**EXERCISE INSTRUCTIONS:**
Could you return only the lines that run from the line with "Theorem partiql_terminates statement" through the final line of the data, exactly as they stand?

(Records from a collection)
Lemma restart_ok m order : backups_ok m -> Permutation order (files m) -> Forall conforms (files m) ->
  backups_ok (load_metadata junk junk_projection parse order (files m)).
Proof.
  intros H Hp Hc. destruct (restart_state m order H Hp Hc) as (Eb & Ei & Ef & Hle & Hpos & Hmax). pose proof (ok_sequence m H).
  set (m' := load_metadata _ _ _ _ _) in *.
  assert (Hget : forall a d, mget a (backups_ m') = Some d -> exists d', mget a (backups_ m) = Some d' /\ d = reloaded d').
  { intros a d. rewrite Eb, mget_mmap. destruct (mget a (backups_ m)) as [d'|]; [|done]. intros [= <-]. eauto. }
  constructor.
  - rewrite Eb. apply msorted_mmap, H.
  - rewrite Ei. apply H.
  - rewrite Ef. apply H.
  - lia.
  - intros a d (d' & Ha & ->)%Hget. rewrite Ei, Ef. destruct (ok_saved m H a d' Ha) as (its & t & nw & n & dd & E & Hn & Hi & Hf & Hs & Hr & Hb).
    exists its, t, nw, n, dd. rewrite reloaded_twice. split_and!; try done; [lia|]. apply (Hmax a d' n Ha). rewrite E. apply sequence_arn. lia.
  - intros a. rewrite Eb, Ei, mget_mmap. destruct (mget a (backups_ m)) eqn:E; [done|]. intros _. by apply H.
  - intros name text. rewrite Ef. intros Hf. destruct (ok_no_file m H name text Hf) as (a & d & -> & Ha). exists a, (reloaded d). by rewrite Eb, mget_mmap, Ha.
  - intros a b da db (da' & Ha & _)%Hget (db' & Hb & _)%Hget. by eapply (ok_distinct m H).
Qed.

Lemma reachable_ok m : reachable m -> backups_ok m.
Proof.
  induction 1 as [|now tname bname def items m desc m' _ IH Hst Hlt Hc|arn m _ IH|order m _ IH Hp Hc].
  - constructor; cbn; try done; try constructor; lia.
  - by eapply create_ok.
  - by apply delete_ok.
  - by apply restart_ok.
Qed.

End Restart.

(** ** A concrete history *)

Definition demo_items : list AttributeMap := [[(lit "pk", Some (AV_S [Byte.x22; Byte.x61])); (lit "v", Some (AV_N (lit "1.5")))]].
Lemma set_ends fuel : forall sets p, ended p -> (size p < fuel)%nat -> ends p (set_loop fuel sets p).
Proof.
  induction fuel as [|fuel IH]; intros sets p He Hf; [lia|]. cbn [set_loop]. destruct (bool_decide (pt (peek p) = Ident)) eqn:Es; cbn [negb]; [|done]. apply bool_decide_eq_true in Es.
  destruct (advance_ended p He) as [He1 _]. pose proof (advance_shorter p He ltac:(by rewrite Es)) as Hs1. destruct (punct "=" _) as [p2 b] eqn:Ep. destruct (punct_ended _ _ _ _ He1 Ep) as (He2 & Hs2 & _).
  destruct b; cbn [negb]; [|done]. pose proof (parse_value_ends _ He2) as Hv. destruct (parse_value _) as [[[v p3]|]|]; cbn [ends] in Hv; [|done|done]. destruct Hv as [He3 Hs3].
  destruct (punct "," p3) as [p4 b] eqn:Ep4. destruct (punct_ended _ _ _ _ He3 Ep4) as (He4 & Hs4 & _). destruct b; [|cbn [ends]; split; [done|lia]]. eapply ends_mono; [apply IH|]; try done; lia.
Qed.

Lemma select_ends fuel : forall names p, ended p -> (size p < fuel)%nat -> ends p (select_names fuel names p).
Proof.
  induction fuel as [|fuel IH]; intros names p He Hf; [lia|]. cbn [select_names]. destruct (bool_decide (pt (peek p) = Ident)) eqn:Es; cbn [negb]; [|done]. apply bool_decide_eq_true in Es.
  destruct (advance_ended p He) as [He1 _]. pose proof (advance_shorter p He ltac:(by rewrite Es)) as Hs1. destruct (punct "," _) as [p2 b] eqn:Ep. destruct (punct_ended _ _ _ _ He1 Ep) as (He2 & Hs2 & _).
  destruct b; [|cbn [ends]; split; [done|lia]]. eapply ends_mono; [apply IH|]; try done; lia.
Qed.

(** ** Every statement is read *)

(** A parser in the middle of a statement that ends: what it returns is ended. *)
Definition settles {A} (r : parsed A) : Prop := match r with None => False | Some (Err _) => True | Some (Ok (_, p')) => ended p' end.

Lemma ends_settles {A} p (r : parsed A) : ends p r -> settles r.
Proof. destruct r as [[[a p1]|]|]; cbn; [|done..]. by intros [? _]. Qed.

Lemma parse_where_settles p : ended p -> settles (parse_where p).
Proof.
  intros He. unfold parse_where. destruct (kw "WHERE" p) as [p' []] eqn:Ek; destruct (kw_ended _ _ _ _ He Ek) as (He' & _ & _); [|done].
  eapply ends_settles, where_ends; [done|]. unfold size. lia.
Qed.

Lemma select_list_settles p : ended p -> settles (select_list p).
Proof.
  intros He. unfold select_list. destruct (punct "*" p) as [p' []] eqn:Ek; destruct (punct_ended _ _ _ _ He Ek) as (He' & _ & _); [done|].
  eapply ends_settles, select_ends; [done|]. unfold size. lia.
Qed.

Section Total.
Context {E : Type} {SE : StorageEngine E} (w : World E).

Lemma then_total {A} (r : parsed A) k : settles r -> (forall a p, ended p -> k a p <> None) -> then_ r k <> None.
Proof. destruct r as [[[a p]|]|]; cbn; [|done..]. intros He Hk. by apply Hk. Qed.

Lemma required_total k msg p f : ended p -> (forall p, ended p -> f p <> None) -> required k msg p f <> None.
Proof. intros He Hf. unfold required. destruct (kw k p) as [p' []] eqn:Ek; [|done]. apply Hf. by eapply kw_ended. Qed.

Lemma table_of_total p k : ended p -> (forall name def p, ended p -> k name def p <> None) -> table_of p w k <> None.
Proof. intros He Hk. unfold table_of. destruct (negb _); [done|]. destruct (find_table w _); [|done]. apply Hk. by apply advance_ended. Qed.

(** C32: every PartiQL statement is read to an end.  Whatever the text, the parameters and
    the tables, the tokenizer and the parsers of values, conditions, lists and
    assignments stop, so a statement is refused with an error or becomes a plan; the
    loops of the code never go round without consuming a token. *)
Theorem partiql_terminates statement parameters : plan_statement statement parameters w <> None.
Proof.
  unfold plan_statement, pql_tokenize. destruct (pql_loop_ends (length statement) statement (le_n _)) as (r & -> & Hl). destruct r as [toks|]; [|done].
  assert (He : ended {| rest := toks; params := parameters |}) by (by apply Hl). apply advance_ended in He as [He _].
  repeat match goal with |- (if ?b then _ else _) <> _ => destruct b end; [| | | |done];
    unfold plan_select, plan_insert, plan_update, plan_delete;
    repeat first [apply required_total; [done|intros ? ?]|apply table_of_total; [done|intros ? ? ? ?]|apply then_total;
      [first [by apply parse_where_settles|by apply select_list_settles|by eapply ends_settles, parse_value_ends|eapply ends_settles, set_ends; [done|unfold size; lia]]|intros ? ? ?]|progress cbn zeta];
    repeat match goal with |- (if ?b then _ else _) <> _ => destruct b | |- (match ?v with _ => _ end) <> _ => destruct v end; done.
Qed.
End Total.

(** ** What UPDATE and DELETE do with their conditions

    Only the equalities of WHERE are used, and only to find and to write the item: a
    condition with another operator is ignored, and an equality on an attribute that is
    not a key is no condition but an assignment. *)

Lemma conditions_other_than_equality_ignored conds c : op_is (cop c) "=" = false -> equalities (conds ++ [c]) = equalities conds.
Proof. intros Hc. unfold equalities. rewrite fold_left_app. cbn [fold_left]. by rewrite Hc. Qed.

**EXERCISE OUTPUT:**
Theorem partiql_terminates statement parameters : plan_statement statement parameters w <> None.
Proof.
  unfold plan_statement, pql_tokenize. destruct (pql_loop_ends (length statement) statement (le_n _)) as (r & -> & Hl). destruct r as [toks|]; [|done].
  assert (He : ended {| rest := toks; params := parameters |}) by (by apply Hl). apply advance_ended in He as [He _].
  repeat match goal with |- (if ?b then _ else _) <> _ => destruct b end; [| | | |done];
    unfold plan_select, plan_insert, plan_update, plan_delete;
    repeat first [apply required_total; [done|intros ? ?]|apply table_of_total; [done|intros ? ? ? ?]|apply then_total;
      [first [by apply parse_where_settles|by apply select_list_settles|by eapply ends_settles, parse_value_ends|eapply ends_settles, set_ends; [done|unfold size; lia]]|intros ? ? ?]|progress cbn zeta];
    repeat match goal with |- (if ?b then _ else _) <> _ => destruct b | |- (match ?v with _ => _ end) <> _ => destruct v end; done.
Qed.
End Total.

(** ** What UPDATE and DELETE do with their conditions

    Only the equalities of WHERE are used, and only to find and to write the item: a
    condition with another operator is ignored, and an equality on an attribute that is
    not a key is no condition but an assignment. *)

Lemma conditions_other_than_equality_ignored conds c : op_is (cop c) "=" = false -> equalities (conds ++ [c]) = equalities conds.
Proof. intros Hc. unfold equalities. rewrite fold_left_app. cbn [fold_left]. by rewrite Hc. Qed.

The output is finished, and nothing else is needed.